§ The problem
From the data that follows, print exactly the lines starting at the one containing "state, by their" and ending at the one containing "(** ** Calls"; include both of them and nothing more.
◇ ◇ ◇ ◇
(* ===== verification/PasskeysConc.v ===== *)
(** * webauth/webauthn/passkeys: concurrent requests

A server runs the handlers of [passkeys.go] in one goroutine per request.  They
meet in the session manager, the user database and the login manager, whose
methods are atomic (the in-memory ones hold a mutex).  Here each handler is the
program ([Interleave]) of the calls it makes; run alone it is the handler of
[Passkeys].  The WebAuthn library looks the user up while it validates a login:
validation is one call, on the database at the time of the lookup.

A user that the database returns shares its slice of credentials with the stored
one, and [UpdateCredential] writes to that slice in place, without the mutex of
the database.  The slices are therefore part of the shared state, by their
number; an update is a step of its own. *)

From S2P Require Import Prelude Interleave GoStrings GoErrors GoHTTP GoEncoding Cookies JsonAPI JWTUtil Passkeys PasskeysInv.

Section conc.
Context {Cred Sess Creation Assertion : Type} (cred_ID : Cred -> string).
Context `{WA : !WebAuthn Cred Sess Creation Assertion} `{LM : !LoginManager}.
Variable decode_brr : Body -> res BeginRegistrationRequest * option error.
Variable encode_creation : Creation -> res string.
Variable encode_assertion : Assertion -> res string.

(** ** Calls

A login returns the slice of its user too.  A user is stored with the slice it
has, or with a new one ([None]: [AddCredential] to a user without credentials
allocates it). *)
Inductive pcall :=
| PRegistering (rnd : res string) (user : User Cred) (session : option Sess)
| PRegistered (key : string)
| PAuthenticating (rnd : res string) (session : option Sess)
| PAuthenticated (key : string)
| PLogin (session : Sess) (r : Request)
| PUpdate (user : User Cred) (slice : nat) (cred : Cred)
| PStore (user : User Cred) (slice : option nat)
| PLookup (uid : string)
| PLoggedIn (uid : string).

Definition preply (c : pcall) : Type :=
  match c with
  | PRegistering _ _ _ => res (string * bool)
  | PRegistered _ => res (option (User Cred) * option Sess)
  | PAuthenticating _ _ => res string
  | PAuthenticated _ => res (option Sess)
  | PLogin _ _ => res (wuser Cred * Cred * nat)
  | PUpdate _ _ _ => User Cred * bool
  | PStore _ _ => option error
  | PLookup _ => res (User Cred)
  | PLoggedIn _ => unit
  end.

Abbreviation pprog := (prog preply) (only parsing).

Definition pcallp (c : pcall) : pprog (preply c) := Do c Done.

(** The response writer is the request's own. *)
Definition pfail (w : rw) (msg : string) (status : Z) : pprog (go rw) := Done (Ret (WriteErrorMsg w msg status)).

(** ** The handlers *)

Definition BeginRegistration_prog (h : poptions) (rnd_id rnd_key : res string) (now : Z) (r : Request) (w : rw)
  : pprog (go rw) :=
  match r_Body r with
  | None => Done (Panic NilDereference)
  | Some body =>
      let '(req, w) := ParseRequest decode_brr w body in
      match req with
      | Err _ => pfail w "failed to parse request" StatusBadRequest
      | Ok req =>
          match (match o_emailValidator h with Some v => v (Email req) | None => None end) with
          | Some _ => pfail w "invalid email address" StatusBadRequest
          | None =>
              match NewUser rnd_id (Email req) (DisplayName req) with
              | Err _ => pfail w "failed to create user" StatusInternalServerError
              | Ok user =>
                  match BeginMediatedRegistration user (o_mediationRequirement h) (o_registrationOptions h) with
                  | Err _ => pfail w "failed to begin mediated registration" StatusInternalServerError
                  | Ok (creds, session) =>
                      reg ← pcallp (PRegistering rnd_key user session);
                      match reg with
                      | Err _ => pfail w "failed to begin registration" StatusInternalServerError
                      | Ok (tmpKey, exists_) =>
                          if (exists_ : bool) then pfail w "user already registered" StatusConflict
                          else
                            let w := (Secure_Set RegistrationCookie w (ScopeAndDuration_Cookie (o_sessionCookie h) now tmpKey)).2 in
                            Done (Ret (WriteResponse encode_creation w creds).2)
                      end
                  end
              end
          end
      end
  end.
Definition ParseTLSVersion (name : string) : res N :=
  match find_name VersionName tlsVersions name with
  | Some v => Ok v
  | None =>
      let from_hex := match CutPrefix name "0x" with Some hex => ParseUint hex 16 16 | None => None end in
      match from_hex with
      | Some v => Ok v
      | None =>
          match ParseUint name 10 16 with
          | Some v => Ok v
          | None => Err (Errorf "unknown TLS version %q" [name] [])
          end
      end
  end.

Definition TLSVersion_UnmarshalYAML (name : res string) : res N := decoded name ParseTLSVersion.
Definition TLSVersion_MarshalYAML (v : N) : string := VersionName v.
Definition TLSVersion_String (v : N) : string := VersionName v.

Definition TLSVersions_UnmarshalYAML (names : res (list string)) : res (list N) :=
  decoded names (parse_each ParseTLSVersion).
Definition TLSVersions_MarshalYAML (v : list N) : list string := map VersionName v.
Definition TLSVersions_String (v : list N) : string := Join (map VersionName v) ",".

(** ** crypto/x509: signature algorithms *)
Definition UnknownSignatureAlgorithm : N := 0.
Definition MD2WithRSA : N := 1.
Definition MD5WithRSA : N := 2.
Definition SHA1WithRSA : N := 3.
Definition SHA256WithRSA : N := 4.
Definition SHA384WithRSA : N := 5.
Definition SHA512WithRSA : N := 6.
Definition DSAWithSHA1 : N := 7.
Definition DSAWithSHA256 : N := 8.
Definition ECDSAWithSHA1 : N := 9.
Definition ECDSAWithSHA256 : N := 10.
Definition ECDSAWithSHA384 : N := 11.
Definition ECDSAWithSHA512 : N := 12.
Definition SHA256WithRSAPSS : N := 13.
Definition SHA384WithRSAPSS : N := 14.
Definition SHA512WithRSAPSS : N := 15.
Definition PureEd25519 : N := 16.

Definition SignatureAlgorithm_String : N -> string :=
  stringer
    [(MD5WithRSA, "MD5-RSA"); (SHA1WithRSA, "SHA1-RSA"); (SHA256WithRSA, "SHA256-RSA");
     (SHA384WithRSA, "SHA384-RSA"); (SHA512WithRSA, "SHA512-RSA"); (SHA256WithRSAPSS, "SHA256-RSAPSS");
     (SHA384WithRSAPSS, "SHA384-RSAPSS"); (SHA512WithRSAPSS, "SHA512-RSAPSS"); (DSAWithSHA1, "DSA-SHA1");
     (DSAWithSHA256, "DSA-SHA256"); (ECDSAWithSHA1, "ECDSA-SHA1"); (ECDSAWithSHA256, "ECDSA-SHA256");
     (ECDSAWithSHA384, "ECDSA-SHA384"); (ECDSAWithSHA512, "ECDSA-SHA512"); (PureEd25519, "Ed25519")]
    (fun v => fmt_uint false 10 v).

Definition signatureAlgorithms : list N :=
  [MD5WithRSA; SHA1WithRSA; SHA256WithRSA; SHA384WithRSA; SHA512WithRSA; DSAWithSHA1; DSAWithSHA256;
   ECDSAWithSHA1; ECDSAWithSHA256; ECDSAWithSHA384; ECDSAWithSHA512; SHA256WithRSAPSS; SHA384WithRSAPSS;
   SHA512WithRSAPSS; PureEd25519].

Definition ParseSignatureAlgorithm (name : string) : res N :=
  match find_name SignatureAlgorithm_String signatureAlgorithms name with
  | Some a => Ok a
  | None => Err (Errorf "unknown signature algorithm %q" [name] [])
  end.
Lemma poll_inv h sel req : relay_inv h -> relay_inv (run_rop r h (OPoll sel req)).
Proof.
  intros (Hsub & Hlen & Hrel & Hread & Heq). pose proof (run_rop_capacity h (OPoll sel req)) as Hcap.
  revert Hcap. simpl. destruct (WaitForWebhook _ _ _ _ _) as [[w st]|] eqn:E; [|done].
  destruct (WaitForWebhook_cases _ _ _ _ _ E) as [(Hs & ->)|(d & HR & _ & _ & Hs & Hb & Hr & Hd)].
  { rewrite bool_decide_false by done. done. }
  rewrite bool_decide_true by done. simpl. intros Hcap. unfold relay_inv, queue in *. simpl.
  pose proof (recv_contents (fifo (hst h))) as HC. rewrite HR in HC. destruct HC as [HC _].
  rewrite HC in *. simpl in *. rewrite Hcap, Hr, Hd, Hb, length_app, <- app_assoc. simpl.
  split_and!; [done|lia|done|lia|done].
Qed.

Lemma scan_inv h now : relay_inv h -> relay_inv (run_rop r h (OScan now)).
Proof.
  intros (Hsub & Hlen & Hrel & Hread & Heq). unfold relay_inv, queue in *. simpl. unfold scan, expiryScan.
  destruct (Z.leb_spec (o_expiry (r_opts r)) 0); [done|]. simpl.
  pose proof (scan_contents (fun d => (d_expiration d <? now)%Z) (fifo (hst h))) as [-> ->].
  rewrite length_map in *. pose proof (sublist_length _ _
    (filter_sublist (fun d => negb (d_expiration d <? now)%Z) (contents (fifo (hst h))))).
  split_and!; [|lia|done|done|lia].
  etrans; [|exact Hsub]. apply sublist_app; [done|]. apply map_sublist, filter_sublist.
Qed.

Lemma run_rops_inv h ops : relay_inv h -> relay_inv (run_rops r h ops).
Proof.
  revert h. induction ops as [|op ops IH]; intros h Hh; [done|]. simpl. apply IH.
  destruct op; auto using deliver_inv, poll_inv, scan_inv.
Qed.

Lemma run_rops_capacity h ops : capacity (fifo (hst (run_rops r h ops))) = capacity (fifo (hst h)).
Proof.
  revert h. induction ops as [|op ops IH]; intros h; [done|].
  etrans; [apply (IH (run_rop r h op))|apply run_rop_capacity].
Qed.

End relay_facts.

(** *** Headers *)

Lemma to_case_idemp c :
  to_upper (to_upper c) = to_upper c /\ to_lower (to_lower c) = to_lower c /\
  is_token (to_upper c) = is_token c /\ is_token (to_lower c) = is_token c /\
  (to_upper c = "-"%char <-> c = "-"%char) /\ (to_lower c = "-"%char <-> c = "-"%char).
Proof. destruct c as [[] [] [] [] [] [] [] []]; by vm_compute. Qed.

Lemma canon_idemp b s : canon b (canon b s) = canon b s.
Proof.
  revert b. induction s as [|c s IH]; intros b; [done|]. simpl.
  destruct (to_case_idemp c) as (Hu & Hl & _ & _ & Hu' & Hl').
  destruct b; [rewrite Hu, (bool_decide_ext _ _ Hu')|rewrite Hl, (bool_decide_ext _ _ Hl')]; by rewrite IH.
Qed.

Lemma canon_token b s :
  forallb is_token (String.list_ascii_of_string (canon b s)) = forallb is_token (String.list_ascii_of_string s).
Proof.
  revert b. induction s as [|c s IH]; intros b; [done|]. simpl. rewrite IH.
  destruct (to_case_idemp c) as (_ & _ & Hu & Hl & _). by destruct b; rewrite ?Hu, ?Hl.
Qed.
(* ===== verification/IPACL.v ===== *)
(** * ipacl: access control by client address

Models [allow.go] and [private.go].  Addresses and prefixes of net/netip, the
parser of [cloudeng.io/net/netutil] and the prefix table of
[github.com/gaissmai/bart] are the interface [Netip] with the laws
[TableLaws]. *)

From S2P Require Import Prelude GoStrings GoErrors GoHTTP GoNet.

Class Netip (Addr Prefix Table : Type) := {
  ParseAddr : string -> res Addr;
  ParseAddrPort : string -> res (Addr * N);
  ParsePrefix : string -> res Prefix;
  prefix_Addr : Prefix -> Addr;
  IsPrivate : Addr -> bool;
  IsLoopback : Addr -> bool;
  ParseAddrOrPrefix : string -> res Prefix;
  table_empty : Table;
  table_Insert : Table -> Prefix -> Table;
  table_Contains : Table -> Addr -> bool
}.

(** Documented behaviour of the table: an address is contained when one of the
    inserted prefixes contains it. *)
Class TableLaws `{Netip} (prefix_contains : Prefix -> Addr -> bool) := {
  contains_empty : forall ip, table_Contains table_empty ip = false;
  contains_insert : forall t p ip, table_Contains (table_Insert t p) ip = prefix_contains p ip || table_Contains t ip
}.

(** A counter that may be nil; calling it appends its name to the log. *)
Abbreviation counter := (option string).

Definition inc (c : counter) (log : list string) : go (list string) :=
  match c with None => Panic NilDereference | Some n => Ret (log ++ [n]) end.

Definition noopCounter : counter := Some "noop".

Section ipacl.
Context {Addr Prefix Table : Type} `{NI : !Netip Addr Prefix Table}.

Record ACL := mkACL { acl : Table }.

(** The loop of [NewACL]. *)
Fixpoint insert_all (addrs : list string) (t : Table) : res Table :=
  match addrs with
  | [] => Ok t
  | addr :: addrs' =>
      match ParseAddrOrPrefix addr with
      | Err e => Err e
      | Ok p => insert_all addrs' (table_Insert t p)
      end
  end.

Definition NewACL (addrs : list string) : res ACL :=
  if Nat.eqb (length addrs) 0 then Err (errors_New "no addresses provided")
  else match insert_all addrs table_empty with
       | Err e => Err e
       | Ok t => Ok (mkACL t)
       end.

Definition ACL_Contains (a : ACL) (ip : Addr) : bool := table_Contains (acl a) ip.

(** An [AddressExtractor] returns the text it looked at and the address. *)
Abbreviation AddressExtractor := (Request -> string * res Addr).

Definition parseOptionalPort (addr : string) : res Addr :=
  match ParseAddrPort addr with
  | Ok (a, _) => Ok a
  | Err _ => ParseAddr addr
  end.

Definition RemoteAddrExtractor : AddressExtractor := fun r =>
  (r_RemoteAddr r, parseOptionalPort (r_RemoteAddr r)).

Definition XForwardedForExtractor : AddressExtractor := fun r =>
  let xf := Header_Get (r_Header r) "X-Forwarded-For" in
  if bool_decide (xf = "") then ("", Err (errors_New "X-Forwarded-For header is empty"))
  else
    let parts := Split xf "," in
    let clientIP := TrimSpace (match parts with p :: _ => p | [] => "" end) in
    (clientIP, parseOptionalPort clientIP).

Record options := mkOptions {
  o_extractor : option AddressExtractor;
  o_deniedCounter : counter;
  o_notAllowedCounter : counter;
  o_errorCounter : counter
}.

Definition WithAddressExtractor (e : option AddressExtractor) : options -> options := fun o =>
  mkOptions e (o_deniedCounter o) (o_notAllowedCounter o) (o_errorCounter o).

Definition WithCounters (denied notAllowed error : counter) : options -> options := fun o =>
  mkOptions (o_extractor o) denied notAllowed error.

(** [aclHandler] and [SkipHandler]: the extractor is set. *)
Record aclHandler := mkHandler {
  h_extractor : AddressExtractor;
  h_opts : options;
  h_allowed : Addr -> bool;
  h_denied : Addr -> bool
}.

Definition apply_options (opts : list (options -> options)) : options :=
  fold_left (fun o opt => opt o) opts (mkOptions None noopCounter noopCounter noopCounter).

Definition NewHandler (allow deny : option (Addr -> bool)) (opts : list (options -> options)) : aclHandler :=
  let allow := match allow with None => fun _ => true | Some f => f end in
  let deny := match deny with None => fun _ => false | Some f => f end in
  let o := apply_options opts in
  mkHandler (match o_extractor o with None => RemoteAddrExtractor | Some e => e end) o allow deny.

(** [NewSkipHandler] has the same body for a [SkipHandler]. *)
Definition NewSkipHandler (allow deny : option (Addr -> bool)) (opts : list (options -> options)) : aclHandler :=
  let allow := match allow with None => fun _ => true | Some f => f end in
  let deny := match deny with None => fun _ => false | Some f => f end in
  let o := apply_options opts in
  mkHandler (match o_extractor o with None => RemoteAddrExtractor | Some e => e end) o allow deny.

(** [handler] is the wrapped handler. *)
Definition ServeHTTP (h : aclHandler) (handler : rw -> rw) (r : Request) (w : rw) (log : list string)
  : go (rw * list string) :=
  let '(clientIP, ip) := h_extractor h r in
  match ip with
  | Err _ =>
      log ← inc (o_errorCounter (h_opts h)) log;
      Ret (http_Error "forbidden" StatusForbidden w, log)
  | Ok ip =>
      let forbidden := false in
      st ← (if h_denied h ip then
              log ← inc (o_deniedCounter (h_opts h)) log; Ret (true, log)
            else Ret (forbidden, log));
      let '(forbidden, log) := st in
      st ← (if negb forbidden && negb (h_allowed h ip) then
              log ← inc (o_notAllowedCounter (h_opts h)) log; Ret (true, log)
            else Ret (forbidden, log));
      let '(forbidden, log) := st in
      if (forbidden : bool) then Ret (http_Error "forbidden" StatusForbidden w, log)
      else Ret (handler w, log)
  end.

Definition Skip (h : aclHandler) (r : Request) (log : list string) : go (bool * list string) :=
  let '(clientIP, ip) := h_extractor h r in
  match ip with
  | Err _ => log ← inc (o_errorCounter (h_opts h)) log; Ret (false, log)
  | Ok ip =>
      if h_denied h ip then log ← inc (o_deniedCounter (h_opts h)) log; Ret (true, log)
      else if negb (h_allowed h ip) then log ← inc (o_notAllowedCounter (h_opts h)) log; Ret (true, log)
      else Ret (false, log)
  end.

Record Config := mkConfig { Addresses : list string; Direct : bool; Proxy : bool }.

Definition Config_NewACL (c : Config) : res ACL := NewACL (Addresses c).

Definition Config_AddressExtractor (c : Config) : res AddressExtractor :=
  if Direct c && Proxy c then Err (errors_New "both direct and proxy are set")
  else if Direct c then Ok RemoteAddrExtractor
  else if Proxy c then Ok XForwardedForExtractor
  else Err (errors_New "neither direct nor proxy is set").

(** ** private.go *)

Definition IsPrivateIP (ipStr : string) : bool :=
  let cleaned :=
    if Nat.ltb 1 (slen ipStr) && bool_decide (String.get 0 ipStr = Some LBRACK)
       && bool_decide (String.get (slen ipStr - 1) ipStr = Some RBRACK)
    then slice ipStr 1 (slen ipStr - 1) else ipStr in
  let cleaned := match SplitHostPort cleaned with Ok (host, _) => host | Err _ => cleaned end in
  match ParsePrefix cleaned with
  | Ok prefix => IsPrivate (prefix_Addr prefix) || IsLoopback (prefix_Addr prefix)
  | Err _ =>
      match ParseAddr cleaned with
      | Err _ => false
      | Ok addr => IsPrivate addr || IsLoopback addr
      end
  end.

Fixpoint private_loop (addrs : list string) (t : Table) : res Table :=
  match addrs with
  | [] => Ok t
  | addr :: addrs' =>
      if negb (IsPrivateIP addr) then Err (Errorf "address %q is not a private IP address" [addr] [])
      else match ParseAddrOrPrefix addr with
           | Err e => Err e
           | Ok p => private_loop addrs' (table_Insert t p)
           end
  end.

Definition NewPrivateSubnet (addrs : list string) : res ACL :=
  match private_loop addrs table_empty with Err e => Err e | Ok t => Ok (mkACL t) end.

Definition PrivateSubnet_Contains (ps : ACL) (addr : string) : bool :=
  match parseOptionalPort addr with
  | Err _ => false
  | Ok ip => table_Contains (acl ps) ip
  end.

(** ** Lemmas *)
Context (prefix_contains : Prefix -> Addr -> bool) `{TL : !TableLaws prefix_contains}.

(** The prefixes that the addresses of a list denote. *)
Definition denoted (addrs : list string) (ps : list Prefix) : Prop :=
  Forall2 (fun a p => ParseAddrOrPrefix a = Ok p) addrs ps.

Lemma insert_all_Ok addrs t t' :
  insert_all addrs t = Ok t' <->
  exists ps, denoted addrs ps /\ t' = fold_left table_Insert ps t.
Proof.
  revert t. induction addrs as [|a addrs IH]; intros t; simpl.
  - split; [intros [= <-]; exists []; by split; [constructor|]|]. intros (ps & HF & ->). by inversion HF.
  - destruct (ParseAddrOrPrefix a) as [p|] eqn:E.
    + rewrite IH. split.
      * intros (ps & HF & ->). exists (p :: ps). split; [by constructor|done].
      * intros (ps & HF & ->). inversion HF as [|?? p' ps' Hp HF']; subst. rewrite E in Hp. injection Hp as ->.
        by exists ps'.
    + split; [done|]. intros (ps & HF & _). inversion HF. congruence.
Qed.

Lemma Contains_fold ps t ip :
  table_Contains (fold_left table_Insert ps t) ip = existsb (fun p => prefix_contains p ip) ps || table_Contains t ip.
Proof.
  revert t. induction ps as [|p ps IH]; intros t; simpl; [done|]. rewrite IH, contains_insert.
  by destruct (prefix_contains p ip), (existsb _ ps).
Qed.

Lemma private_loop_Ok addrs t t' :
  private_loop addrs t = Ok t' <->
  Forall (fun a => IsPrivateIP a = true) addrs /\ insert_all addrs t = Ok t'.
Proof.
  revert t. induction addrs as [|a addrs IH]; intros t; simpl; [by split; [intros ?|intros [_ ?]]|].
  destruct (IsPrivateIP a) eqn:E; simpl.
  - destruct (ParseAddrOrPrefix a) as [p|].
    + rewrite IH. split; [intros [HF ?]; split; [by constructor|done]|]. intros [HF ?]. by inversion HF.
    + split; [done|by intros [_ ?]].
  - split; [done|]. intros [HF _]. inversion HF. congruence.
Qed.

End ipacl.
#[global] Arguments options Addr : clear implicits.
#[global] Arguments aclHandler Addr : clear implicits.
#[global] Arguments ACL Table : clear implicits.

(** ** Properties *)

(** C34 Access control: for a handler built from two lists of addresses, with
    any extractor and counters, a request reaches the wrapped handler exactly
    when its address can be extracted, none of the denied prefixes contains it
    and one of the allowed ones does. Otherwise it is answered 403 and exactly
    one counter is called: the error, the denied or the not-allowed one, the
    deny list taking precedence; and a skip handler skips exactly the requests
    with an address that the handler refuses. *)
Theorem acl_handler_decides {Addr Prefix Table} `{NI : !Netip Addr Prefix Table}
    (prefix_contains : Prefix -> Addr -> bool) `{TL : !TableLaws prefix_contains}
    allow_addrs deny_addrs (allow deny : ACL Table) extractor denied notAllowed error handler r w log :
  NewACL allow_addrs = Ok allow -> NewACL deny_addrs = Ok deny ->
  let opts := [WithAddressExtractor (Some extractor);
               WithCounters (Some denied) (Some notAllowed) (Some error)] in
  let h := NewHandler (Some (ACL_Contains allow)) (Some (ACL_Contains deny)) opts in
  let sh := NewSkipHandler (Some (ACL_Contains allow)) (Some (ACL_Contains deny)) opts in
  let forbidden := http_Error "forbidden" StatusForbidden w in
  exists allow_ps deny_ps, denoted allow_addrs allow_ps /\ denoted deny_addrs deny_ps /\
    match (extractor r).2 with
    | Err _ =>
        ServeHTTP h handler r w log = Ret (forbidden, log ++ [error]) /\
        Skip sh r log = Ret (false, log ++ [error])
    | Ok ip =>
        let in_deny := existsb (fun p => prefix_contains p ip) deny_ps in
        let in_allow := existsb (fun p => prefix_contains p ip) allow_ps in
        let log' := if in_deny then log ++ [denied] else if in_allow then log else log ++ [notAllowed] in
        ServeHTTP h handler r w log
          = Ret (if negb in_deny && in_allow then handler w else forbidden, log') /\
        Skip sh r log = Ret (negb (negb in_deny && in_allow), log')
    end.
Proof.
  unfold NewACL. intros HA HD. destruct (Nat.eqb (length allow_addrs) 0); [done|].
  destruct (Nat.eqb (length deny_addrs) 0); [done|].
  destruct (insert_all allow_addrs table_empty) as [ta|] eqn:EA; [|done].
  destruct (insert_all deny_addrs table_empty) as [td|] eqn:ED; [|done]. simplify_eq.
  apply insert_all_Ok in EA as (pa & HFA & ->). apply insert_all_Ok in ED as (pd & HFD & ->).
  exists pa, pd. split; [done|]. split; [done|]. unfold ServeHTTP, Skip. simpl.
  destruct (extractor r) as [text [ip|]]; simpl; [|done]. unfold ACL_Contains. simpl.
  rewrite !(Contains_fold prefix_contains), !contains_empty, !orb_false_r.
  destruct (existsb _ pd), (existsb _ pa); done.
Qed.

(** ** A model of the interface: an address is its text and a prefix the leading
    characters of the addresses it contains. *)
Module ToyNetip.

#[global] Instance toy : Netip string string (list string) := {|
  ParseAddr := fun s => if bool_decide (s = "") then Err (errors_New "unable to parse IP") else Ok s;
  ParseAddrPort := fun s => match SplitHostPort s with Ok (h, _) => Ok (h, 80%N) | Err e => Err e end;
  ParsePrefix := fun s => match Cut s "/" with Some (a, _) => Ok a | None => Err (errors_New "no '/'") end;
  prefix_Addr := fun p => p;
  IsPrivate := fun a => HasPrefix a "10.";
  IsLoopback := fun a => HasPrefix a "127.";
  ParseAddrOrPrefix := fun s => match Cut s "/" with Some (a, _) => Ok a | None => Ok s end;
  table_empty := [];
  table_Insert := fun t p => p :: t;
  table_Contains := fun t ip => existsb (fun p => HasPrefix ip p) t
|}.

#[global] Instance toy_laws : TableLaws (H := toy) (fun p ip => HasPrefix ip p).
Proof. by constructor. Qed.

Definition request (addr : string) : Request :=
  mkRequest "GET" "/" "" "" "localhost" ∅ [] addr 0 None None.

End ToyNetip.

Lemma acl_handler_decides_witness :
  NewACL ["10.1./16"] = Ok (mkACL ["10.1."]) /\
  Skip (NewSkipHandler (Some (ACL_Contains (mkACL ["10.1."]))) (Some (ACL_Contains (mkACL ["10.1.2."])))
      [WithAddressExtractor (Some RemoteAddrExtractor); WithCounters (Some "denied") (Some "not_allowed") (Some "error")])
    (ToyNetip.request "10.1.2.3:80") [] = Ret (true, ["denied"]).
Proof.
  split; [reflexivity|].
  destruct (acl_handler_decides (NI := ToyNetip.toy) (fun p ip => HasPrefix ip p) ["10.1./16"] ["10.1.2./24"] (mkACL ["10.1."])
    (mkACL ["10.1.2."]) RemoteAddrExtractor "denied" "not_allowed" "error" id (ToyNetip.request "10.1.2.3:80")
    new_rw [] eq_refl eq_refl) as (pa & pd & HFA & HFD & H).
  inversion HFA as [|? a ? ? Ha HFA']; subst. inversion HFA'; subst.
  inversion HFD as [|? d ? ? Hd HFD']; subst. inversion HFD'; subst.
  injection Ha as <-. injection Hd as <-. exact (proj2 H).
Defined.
◇ ◇ ◇ ◇
§ Reply
the database.  The slices are therefore part of the shared state, by their
number; an update is a step of its own. *)

From S2P Require Import Prelude Interleave GoStrings GoErrors GoHTTP GoEncoding Cookies JsonAPI JWTUtil Passkeys PasskeysInv.

Section conc.
Context {Cred Sess Creation Assertion : Type} (cred_ID : Cred -> string).
Context `{WA : !WebAuthn Cred Sess Creation Assertion} `{LM : !LoginManager}.
Variable decode_brr : Body -> res BeginRegistrationRequest * option error.
Variable encode_creation : Creation -> res string.
Variable encode_assertion : Assertion -> res string.

(** ** Calls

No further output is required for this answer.